De entrar de nuevo la empresa, convocarán a todos los pueblos indígenas y se tomarán carreteras y entidades, “porque necesitamos que conozcan nuestra situación.
“Los jaibanás dicen que si vuelve la empresa o el Ejército al cerro se van a enojar los espíritus y eso haría que se enfermen las comunidades”, anticipa Bailarín, que fue invitado a Londres para contar la historia de su pueblo.
En estos años, la selva ya se tragó el campamento minero, pero ellos viven en alerta. Desconfían de cualquier ‘blanco’ que pise sus territorios. Saben que los mineros pueden volver, mientras su cerro tenga cobre y oro. Jaichanubi, padre de cuatro hijos, intenta vivir como antes, aunque lo desvela la idea de que una mañana vuelva a aterrizar un helicóptero en su patio.

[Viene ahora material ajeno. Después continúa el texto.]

(** X10. In exact arithmetic every orientation the application ever holds
    is a unit quaternion: the observations [onResults] delivers, and the
    smoothed orientation after any sequence of frames, renders and ticks
    starting from the mounted application. *)
Theorem orientations_stay_unit (es : list (Event R)) (s : State R) :
  orientations_unit mounted_state /\
  (orientations_unit s -> orientations_unit (run es s)).
Proof.
  split.
  - split; [ | discriminate].
    unfold unit, Quaternion_lengthSq. simpl. js_unfold. lra.
  - apply (run_invariant_all orientations_unit).
    clear. intros [results | | t] s [Hu Hd]; simpl.
    + split; [rewrite rig_onFrame; exact Hu | ].
      intros d Hobs.
      destruct (onFrame_observation _ _ Hobs) as [Hs | (W & M & T & Hf & Hr)].
      * apply Hd, Hs.
      * rewrite (onResults_hand Hf) in Hr. injection Hr as <-.
        apply setFromUnitVectors_unit.
    + split; assumption.
    + split; [ | exact Hd]. simpl. unfold CreateRig_useFrame.
      destruct (shieldGroupRef (rig s)); [ | exact Hu].
      destruct (handDataRef s) as [d | ] eqn:Hobs; [ | exact Hu].
      destruct (Gesture_eqb (gesture d) OPEN); [ | exact Hu].
      simpl. apply slerp_unit; [exact Hu | apply Hd; reflexivity].
Qed.

(** X10 on the run: open hand, tick, tick. *)
Lemma orientations_stay_unit_witness :
  orientations_unit
    (run [CameraFrame frame_open_right; AnimationFrame tick0;
          AnimationFrame tick0] mounted_state).
Proof.
  apply (proj2 (@orientations_stay_unit
                  [CameraFrame frame_open_right; AnimationFrame tick0;
                   AnimationFrame tick0] mounted_state)).
  apply (proj1 (@orientations_stay_unit [] mounted_state)).
Defined.

Section ViewportReal.
Local Open Scope R_scope.


(** One lerp step toward a point of an interval around 0 stays in it. *)
Lemma lerp_step_bounded (v t m : R) :
  Rabs v <= m -> Rabs t <= m -> Rabs (v + (t - v) * (1 / 10)) <= m.
Proof.
  intros Hv Ht. apply Rabs_le. apply Rabs_le_bounds in Hv.
  apply Rabs_le_bounds in Ht. lra.
Qed.

Lemma scaled_bounded (c h : R) : Rabs c <= 1 -> 0 <= h -> Rabs (c * h) <= h.
Proof.
  intros Hc Hh. apply Rabs_le. apply Rabs_le_bounds in Hc. nra.
Qed.

Lemma position_in_ndc (results : Results R) (W M T : NormalizedLandmark R)
    (d : HandData R) :
  hand_frame results W M T -> 0 <= x W <= 1 -> 0 <= y W <= 1 ->
  onResults results = Delivered (Some d) ->
  Rabs (THREE.x (HandTracker.position d)) <= 1 /\
  Rabs (THREE.y (HandTracker.position d)) <= 1.
Proof.
  intros Hf Hx Hy Hr. rewrite (onResults_hand Hf) in Hr. injection Hr as <-.
  simpl. js_unfold. split; apply Rabs_le; lra.
Qed.
End ViewportReal.

(** X11. In exact arithmetic the shield never leaves the viewport: if every
    frame has its wrist inside the image and every tick sees the same
    viewport (of non-negative width and height), then after any sequence of
    frames, renders and ticks the smoothed position is on the plane z = 0
    with |x| <= width / 2 and |y| <= height / 2. *)
Theorem position_stays_inside_viewport (vp : Viewport R)
    (es : list (Event R)) (s : State R) :
  (0 <= width vp)%R -> (0 <= height vp)%R ->
  Forall (event_within vp) es ->
  inside_viewport vp (smoothedPosition (rig s)) /\ observation_in_ndc s ->
  inside_viewport vp (smoothedPosition (rig (run es s))) /\
  observation_in_ndc (run es s).
Proof.
  intros Hw Hh.
  apply (run_invariant
           (fun s => inside_viewport vp (smoothedPosition (rig s)) /\
                     observation_in_ndc s)).
  clear es s. intros [results | | t] s He [Hin Hobs]; simpl in He |- *.
  - rewrite rig_onFrame. split; [exact Hin | ].
    intros d Hd.
    destruct (onFrame_observation _ _ Hd) as [Hs | (W & M & T & Hf & Hr)].
    + apply Hobs, Hs.
    + destruct (He W M T Hf) as [Hx Hy].
      apply (position_in_ndc Hf Hx Hy Hr).
  - split; assumption.
  - split; [ | exact Hobs]. unfold CreateRig_useFrame.
    destruct (shieldGroupRef (rig s)); [ | exact Hin].
    destruct (handDataRef s) as [d | ] eqn:Hd; [ | exact Hin].
    destruct (Gesture_eqb (gesture d) OPEN); [ | exact Hin].
    destruct (Hobs d Hd) as [Hdx Hdy].
    destruct Hin as (Hx & Hy & Hz).
    subst vp. unfold inside_viewport. simpl. unfold ALPHA. js_unfold.
    repeat split.
    + apply lerp_step_bounded; [exact Hx | ]. apply scaled_bounded; lra.
    + apply lerp_step_bounded; [exact Hy | ]. apply scaled_bounded; lra.
    + rewrite Hz. lra.
Qed.

(** X11 on the run: open hand, tick, tick, in a 20 x 10 viewport. *)
Lemma position_stays_inside_viewport_witness :
  inside_viewport (mkViewport 20 10)%R
    (smoothedPosition
       (rig (run [CameraFrame frame_open_right; AnimationFrame tick0;
                  AnimationFrame tick0] mounted_state))).
Proof.
  refine (proj1 (@position_stays_inside_viewport (mkViewport 20 10)%R
            [CameraFrame frame_open_right; AnimationFrame tick0;
             AnimationFrame tick0] mounted_state _ _ _ _)).
  - simpl. lra.
  - simpl. lra.
  - apply Forall_cons;
      [ | apply Forall_cons;
          [reflexivity | apply Forall_cons; [reflexivity | apply Forall_nil]]].
    intros W M T (landmarks & others & Hm & HW & _).
    injection Hm as <- _. injection HW as <-. simpl. lra.
  - split.
    + unfold inside_viewport. simpl. js_unfold. rewrite Rabs_R0.
      repeat split; lra.
    + intros d Hd. discriminate.
Defined.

‘Podemos ir a hablar con los jaibanás’: Muriel Mining
Aunque no dio fechas, el vicepresidente de la Muriel Mining International, Guillermo Pardo, afirmó que la empresa mantiene su intención de iniciar labores de exploración del proyecto Mandé Norte, suspendido a finales del 2009 por un fallo de la Corte Constitucional. El 'target' de este proyecto -afirmó- es la explotación de cobre, aunque se contempla también la extracción del oro como subproducto.
En el fallo de la Corte, además de exigir el cese de actividades, les ordenó al Ministerio del Interior adelantar rehacer trámites para formalizar una consulta previa extendida a todas las comunidades y al Ministerio de Ambiente culminar estudios sobre el impacto ambiental que pueda producir el proyecto. Según Pardo, "la compañía como tal no tiene que cumplir con nada y está a la espera de que los Ministerios lo hagan para reiniciar labores".

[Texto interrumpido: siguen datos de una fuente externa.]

Module Utils.
Section Reactors.
Context {T : Type}.

(** [if (value)]: whether a value of the item type is truthy. *)
Variable is_truthy : T -> bool.

Record reactor := MkReactor {
  promises : list (option (IteratorResult T));
  done_flag : bool;
  wait : option nat;               (* the Resolver, by its promise *)
  queue : list T;                  (* BufferedReactor only *)
  onExit : bool;
  exits : nat;                     (* calls of [onExit] so far *)
}.

(** [new Reactor(onExit)] *)
Definition new_reactor (on_exit : bool) : reactor :=
  MkReactor [] false None [] on_exit 0.

Definition set_promises (f : list (option (IteratorResult T)) ->
                             list (option (IteratorResult T))) : M reactor unit :=
  modify (fun s => MkReactor (f (promises s)) (done_flag s) (wait s) (queue s)
                             (onExit s) (exits s)).
Definition set_done_flag (b : bool) : M reactor unit :=
  modify (fun s => MkReactor (promises s) b (wait s) (queue s) (onExit s) (exits s)).
Definition set_wait (w : option nat) : M reactor unit :=
  modify (fun s => MkReactor (promises s) (done_flag s) w (queue s) (onExit s) (exits s)).
Definition set_queue (q : list T) : M reactor unit :=
  modify (fun s => MkReactor (promises s) (done_flag s) (wait s) q (onExit s) (exits s)).
Definition set_onExit (b : bool) : M reactor unit :=
  modify (fun s => MkReactor (promises s) (done_flag s) (wait s) (queue s) b (exits s)).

La Muriel, cuyo centro de operaciones se concentra en Panamá, recibió de la Gobernación de Antioquia títulos mineros en el 2005 para explorar y explotar un área de 16 mil hectáreas, que comprenden territorios de Chocó y Antioquia, donde habitan 12 comunidades emberas. El rechazo de parte de los indígenas hacia el proyecto hizo que la empresa se retirara de la zona, de manera voluntaria, antes de conocerse el fallo.

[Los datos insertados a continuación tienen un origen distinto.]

(** C2. With [T] derived keys and [N >= 1] ranks, exactly [T mod N] ranks
    hold [T div N + 1] keys and every other rank holds [T div N]; the walk of
    the second loop starts at rank 0, moves to the next rank at every turn
    and is back at 0 after rank [N - 1]; the [j]-th left-over key goes to the
    rank the walk has reached after [j] turns, behind that rank's block, and
    the ranks the walk does not reach hold their block only. *)
Theorem get_reach_dict_round_robin set_order (size : Z) (entries ks : list string) :
  1 ≤ size → comprehension reach_key entries = Ok ks →
  let reach_list := set_order ks in
  let n := Z.to_nat size in
  let b := (length reach_list / n)%nat in
  let r := (length reach_list `mod` n)%nat in
  ∃ d, get_reach_dict set_order size entries = Ok d ∧
    length (filter (λ c, c = b + 1)%nat (counts d)) = r ∧
    Forall (λ c, c = b + 1 ∨ c = b)%nat (counts d) ∧
    rank_walk size 0 = 0 ∧
    (∀ j, rank_walk size (S j) = next_rank size (rank_walk size j)) ∧
    (∀ j, rank_walk size j = Z.of_nat j `mod` size) ∧
    (∀ j, (j < r)%nat →
       ∃ reach, reach_list !! (n * b + j)%nat = Some reach ∧
         dict_get d (rank_walk size j) = Ok (block reach_list b j ++ [reach])) ∧
    (∀ i, (r ≤ i < n)%nat → dict_get d (Z.of_nat i) = Ok (block reach_list b i)).
Proof.
  intros Hsize Hks reach_list n b r. exists (plan reach_list n).
  assert (n ≠ 0)%nat as Hn by lia.
  pose proof (Nat.div_mod_eq (length reach_list) n) as Hdm.
  pose proof (Nat.mod_upper_bound (length reach_list) n Hn) as Hr.
  fold b r in Hdm, Hr.
  split; [by apply get_reach_dict_plan|].
  rewrite plan_counts by done. fold b r.
  split; [rewrite count_extended; lia|].
  split. { apply Forall_fmap, Forall_forall. intros i _. simpl.
           destruct (i <? r)%nat; lia. }
  split; [done|]. split; [done|].
  split; [intros j; by apply rank_walk_mod|].
  split.
  - intros j Hj. destruct (lookup_lt_is_Some_2 reach_list (n * b + j)) as [x Hx]; [lia|].
    exists x. split; [done|]. rewrite rank_walk_mod by done.
    rewrite Z.mod_small by lia. apply plan_get. exists j. split; [done|].
    split; [lia|]. fold b r. unfold extra.
    rewrite (proj2 (Nat.ltb_lt j r)) by done. by rewrite (take_one_lookup _ _ x).
  - intros i Hi. apply plan_get. exists i. split; [done|]. split; [lia|].
    fold b r. unfold extra. rewrite (proj2 (Nat.ltb_ge i r)) by lia.
    by rewrite app_nil_r.
Qed.

(** The theorem applies: five keys over three ranks (scenario B). *)
Lemma get_reach_dict_round_robin_witness :
  ∃ d, get_reach_dict remove_dups 3 ["1_2_a"; "1_3_b"; "3_4_a"; "5_6_"; "7_8"] = Ok d ∧
    length (filter (λ c, c = 1 + 1)%nat (counts d)) = 2%nat ∧
    Forall (λ c, c = 1 + 1 ∨ c = 1)%nat (counts d) ∧
    rank_walk 3 0 = 0 ∧
    (∀ j, rank_walk 3 (S j) = next_rank 3 (rank_walk 3 j)) ∧
    (∀ j, rank_walk 3 j = Z.of_nat j `mod` 3) ∧
    (∀ j, (j < 2)%nat →
       ∃ reach, ["1_2"; "1_3"; "3_4"; "5_6"; "7_8"] !! (3 * 1 + j)%nat = Some reach ∧
         dict_get d (rank_walk 3 j)
         = Ok (block ["1_2"; "1_3"; "3_4"; "5_6"; "7_8"] 1 j ++ [reach])) ∧
    (∀ i, (2 ≤ i < 3)%nat →
       dict_get d (Z.of_nat i) = Ok (block ["1_2"; "1_3"; "3_4"; "5_6"; "7_8"] 1 i)).
Proof.
  assert (1 ≤ 3) as Hsize by lia.
  exact (get_reach_dict_round_robin remove_dups 3
           ["1_2_a"; "1_3_b"; "3_4_a"; "5_6_"; "7_8"]
           ["1_2"; "1_3"; "3_4"; "5_6"; "7_8"] Hsize eq_refl).
Defined.

(** C10. For every worker count [N >= 1], the keys of the dictionary
    [get_reach_dict] returns are exactly 0, ..., N-1, in this order; so the
    lookup [reach_dict[rank]] finds a list for every rank of the
    communicator and raises [KeyError] for every other number, and the
    sessions of all the ranks are built from the broadcast dictionary
    without an exception. *)
Theorem get_reach_dict_keys set_order classify (size : Z) (entries : list string) d :
  1 ≤ size → get_reach_dict set_order size entries = Ok d →
  dict_keys d = range size ∧
  (∀ rank, 0 ≤ rank < size → ∃ reach_list, dict_get d rank = Ok reach_list) ∧
  (∀ rank, ¬ (0 ≤ rank < size) → dict_get d rank = Raise KeyError) ∧
  ∃ results, comprehension (rank_session classify d) (range size) = Ok results
             ∧ length results = Z.to_nat size.
Proof.
  intros Hsize (ks & Hks & ->)%get_reach_dict_inv; [|done].
  set (keys := set_order ks). set (n := Z.to_nat size).
  assert (size = Z.of_nat n) as Hn by lia.
  split; [by rewrite plan_keys, Hn|].
  assert (∀ rank, 0 ≤ rank < size → ∃ reach_list,
            dict_get (plan keys n) rank = Ok reach_list) as Hget.
  { intros rank Hrank. eexists. apply plan_get. exists (Z.to_nat rank).
    split; [lia|]. split; [lia | done]. }
  split; [done|]. split.
  - intros rank Hrank. unfold plan. apply dict_get_tabulate_out. simpl. lia.
  - destruct (comprehension_total (rank_session classify (plan keys n)) (range size))
      as [results Hres].
    + apply Forall_forall. intros rank (i & -> & [_ Hi]%elem_of_seq)%list_elem_of_fmap.
      destruct (Hget (Z.of_nat i)) as [v Hv]; [lia|].
      unfold rank_session. rewrite Hv. by eexists.
    + exists results. split; [done|].
      apply comprehension_Ok, Forall2_length in Hres. rewrite <-Hres.
      unfold range. by rewrite length_fmap, length_seq.
Qed.

(** The theorem applies: three names over two ranks. *)
Lemma get_reach_dict_keys_witness :
  dict_keys [(0, ["1_2"]); (1, ["3_4"])] = range 2 ∧
  (∀ rank, 0 ≤ rank < 2 →
     ∃ reach_list, dict_get [(0, ["1_2"]); (1, ["3_4"])] rank = Ok reach_list) ∧
  (∀ rank, ¬ (0 ≤ rank < 2) →
     dict_get [(0, ["1_2"]); (1, ["3_4"])] rank = Raise KeyError) ∧
  ∃ results,
    comprehension (rank_session (λ _, true) [(0, ["1_2"]); (1, ["3_4"])]) (range 2)
    = Ok results ∧ length results = Z.to_nat 2.
Proof.
  assert (1 ≤ 2) as Hsize by lia.
  exact (get_reach_dict_keys remove_dups (λ _, true) 2 ["1_2_a"; "1_2_b"; "3_4_a"]
           [(0, ["1_2"]); (1, ["3_4"])] Hsize eq_refl).
Defined.

(** ** The iteration order of the set *)

Lemma get_reach_dict_same_order enum1 enum2 (size : Z) (entries : list string) :
  (∀ ks, comprehension reach_key entries = Ok ks → enum1 ks = enum2 ks) →
  get_reach_dict enum1 size entries = get_reach_dict enum2 size entries.
Proof.
  intros Hsame. unfold get_reach_dict.
  destruct (comprehension reach_key entries) as [ks|e]; [|done].
  simpl. by rewrite (Hsame ks).
Qed.

Lemma reverse_remove_dups_enumeration :
  set_enumeration (λ l, reverse (remove_dups l)).
Proof.
  intros l. split.
  - rewrite reverse_Permutation. apply NoDup_remove_dups.
  - intros x. by rewrite elem_of_reverse, elem_of_remove_dups.
Qed.

(** C3, as the claim states it, fails: two hosts that iterate the set of
    two keys in opposite orders get different plans from the same names and
    the same worker count. *)
Lemma get_reach_dict_order_counterexample :
  set_enumeration remove_dups ∧
  set_enumeration (λ l, reverse (remove_dups l)) ∧
  get_reach_dict remove_dups 2 ["1_2_a"; "3_4_a"] = Ok [(0, ["1_2"]); (1, ["3_4"])] ∧
  get_reach_dict (λ l, reverse (remove_dups l)) 2 ["1_2_a"; "3_4_a"]
  = Ok [(0, ["3_4"]); (1, ["1_2"])] ∧
  get_reach_dict remove_dups 2 ["1_2_a"; "3_4_a"]
  ≠ get_reach_dict (λ l, reverse (remove_dups l)) 2 ["1_2_a"; "3_4_a"].
Proof.
  split; [apply remove_dups_enumeration|].
  split; [apply reverse_remove_dups_enumeration|].
  split; [done|]. split; [done|]. discriminate.
Qed.

(** C3, amended. [get_reach_dict] is a function of the worker count, the
    names and the order in which the set of keys is iterated: the same
    order gives the same result. Under two different orders, and a worker
    count of at least 1, both runs raise the same exception or both return
    a plan, and the two plans have the same ranks, the same number of keys
    at every rank and the same keys overall; which keys a rank holds
    depends on the order. *)
Theorem get_reach_dict_order enum1 enum2 (size : Z) (entries : list string) :
  set_enumeration enum1 → set_enumeration enum2 → 1 ≤ size →
  ((∀ ks, comprehension reach_key entries = Ok ks → enum1 ks = enum2 ks) →
   get_reach_dict enum1 size entries = get_reach_dict enum2 size entries) ∧
  match get_reach_dict enum1 size entries, get_reach_dict enum2 size entries with
  | Ok d1, Ok d2 =>
      dict_keys d1 = dict_keys d2 ∧ counts d1 = counts d2 ∧
      concat (dict_values d1) ≡ₚ concat (dict_values d2)
  | Raise e1, Raise e2 => e1 = e2
  | _, _ => False
  end.
Proof.
  intros Henum1 Henum2 Hsize. split; [apply get_reach_dict_same_order|].
  destruct (comprehension reach_key entries) as [ks|e] eqn:Hks.
  - rewrite !(get_reach_dict_plan _ _ _ ks) by done.
    assert (Z.to_nat size ≠ 0)%nat as Hn by lia.
    assert (enum1 ks ≡ₚ enum2 ks) as Hperm.
    { destruct (Henum1 ks) as [Hnd1 Hin1], (Henum2 ks) as [Hnd2 Hin2].
      apply NoDup_Permutation; [done..|]. intros k. by rewrite Hin1, Hin2. }
    rewrite !plan_keys, !plan_counts, !plan_concat by done.
    by rewrite (Permutation_length Hperm).
  - unfold get_reach_dict. by rewrite Hks.
Qed.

Uno de los temas polémicos fue la consulta previa, primer proceso de este tipo que se adelantó en Colombia para un proyecto minero. Frente a esto, Pardo aclaró que "una de las comunidades, que protocolizó un acta de consulta previa con la compañía, autorizó desarrollar los trabajos de exploración en su territorio. Cuando otra comunidad vecina identificó que los trabajos se iban a adelantar, se manifestó en contra del desarrollo del proyecto en su vecindario". Igualmente, agregó que la consulta previa no es un proceso vinculante, aunque reiteró que para la compañía es clave el consenso de las comunidades. "Si es el caso, estamos dispuestos a subir con los jaibanás y consultarles dónde podemos trabajar", sentenció.
Señaló, además, que "un proyecto de exploración para lo que uno espera que haya allí en Mandé Norte puede durar 10 años, sin causarles daños". Añadió que "para la explotación puede darse el caso que después de un año de exploración digamos 'mire, definitivamente no, no hay el recurso o si lo hay, pero resulta que las condiciones en las que se encuentra hacen tan costa su explotación que no es viable el proyecto'". Por último, dejó claro que "el dueño del título es la Muriel Mining" y agregó que "en el evento en que haya mina no tendría una extensión de 16 mil hectáreas, algo que ha generado desconcierto de quienes no conocen bien el proyecto".